Un fait assez singulier, c’est qu’avant tout symptôme de commotion dans les Gaules, un jour, le peuple réuni à Rome dans le grand Cirque, soit par allusion, soit par pressentiment, tout à coup s’était écrié : « Silvain est vaincu ».

On ne peut se faire une idée de la joie de Constance quand la nouvelle de la mort de Silvain arriva d’Agrippine. Son orgueil s’enfla de ce succès, où il voulut voir un signe de prédestination. Ennemi du courage par instinct, toujours, comme Domitien, il l’attaquait par les moyens contraires. L’entreprise si bien conduite d’Ursicin n’obtint pas même un éloge de lui. Loin de là, il se plaignit, dans ses lettres, de détournements effectués au préjudice du trésor public des Gaules, auquel certes personne n’avait touché. Il alla même à ce sujet jusqu’à prescrire une enquête, et fit subir un interrogatoire à Rémige, trésorier de la caisse militaire, le même qui plus tard, sous Valentinien, termina ses jours par un nœud coulant, à la suite de l’affaire des ambassadeurs de Tripoli.
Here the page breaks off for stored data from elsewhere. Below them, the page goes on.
(** Rounds played from an open round. *)
Lemma rounds_from dist rs :
  forall s,
    InMemory.guessingEnabled s = true ->
    InMemory.timeouts s = [] ->
    (0 <= InMemory.currentIndex s)%Z ->
    (InMemory.currentIndex s + Z.of_nat (List.length rs) <= len LOCATIONS)%Z ->
    let s' := fold_left (InMemory.step dist) (roundsEvents rs) s in
    let targets := skipn (Z.to_nat (InMemory.currentIndex s)) LOCATIONS in
    InMemory.currentIndex s' =
      (InMemory.currentIndex s + Z.of_nat (List.length rs))%Z /\
    InMemory.correctCount s' =
      (InMemory.correctCount s + judged dist (map fst rs) targets)%Z /\
    InMemory.evaluated s' =
      InMemory.evaluated s ++ combine (map fst rs) (map position targets) /\
    ((InMemory.currentIndex s + Z.of_nat (List.length rs) < len LOCATIONS)%Z ->
     InMemory.guessingEnabled s' = true /\
     InMemory.timeouts s' = [] /\
     InMemory.startBtnDisabled s' = InMemory.startBtnDisabled s /\
     InMemory.startTime s' = InMemory.startTime s /\
     InMemory.highScores s' = InMemory.highScores s).
Proof.
  induction rs as [| r rs IH]; intros s Hg Hto Hlo Hhi; cbv zeta.
  - cbn. rewrite Z.add_0_r, app_nil_r. repeat split; auto. lia.
  - rewrite rounds_unfold.
    cbn [List.length] in *. rewrite Nat2Z.inj_succ in *.
    destruct (lookup_in_range LOCATIONS (InMemory.currentIndex s))
      as [loc Hloc]; [lia |].
    rewrite (lookup_skipn _ _ _ Hloc).
    cbn [InMemory.step]. unfold InMemory.onDblClick. rewrite Hg. cbn [negb].
    destruct (handleGuess_fields dist (fst r) s loc Hloc)
      as (Hi & Hc & Hge & _ & He & _ & Ht & Hb & Hh & Hst & _).
    cbv zeta in *. set (s1 := InMemory.handleGuess dist (fst r) s) in *.
    rewrite Ht, Hto. cbn [app].
    cbn [map judged combine]. fold (within dist (fst r) loc) in Hc.
    destruct (Z.ltb_spec (InMemory.currentIndex s + 1) (len LOCATIONS))
      as [Hlt | Hge']; cbn [InMemory.runCallback].
    + destruct (lookup_in_range LOCATIONS (InMemory.currentIndex s1))
        as [loc1 Hloc1]; [lia |].
      rewrite (startRound_open _ _ (InMemory.set_timeouts [] s1) loc1 Hloc1)
        by (change (InMemory.currentIndex s1 < len LOCATIONS)%Z; lia).
      set (s2 := InMemory.set_promptEl _ _).
      assert (Hi2 : InMemory.currentIndex s2 = InMemory.currentIndex s1)
        by reflexivity.
      assert (Hc2 : InMemory.correctCount s2 = InMemory.correctCount s1)
        by reflexivity.
      assert (He2 : InMemory.evaluated s2 = InMemory.evaluated s1)
        by reflexivity.
      destruct (IH s2) as (IHi & IHc & IHe & IHf);
        [reflexivity | reflexivity | rewrite Hi2, Hi; lia
         | rewrite Hi2, Hi; lia |].
      rewrite Hi2, Hi in IHi, IHc, IHe, IHf.
      rewrite Hc2, Hc in IHc. rewrite He2, He in IHe.
      rewrite IHi, IHc, IHe, <- app_assoc.
      split; [lia |]. split; [destruct (within dist (fst r) loc); lia |].
      split; [reflexivity |].
      intro Hlt'. destruct IHf as (F1 & F2 & F3 & F4 & F5); [lia |].
      rewrite F1, F2, F3, F4, F5. cbn. auto.
    + destruct rs as [| r' rs']; [| cbn [List.length] in Hhi; lia].
      cbn [roundsEvents flat_map fold_left map judged combine List.length].
      pose proof (endGame_core (fst (snd r)) (snd (snd r))
                    (InMemory.set_timeouts [] s1)) as Hco.
      unfold core in Hco. injection Hco as Hi' Hc' _ _.
      destruct (endGame_fields (fst (snd r)) (snd (snd r))
                  (InMemory.set_timeouts [] s1)) as (_ & _ & He' & _).
      cbv zeta in *. rewrite Hi', Hc', He'.
      change (InMemory.currentIndex (InMemory.set_timeouts [] s1))
        with (InMemory.currentIndex s1).
      change (InMemory.correctCount (InMemory.set_timeouts [] s1))
        with (InMemory.correctCount s1).
      change (InMemory.evaluated (InMemory.set_timeouts [] s1))
        with (InMemory.evaluated s1).
      rewrite Hi, Hc, He.
      destruct (skipn (Z.to_nat (InMemory.currentIndex s + 1)) LOCATIONS);
        destruct (within dist (fst r) loc);
        repeat split; try lia.
Qed.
De ce jour, l’emphase de l’adulation n’eut plus de bornes : « Constance touchait aux nues, commandait aux événements. » Lui-même il renchérissait sur ces extravagances, rebutant, maltraitant de paroles quiconque ne savait pas dire si bien. Tel Crésus, selon l’histoire, chassa de ses États Solon, qui n’entendait rien au langage de la flatterie ; tel Denys voulut mettre à mort Philoxène, pour avoir seul gardé le silence au milieu de l’applaudissement universel, pendant que le tyran débitait à sa cour de mauvais vers qu’il avait faits. Ce mal engendre tous les autres. Mais quel plaisir peut donc trouver le pouvoir à la louange, quand il n’est pas permis à la critique de se faire jour ?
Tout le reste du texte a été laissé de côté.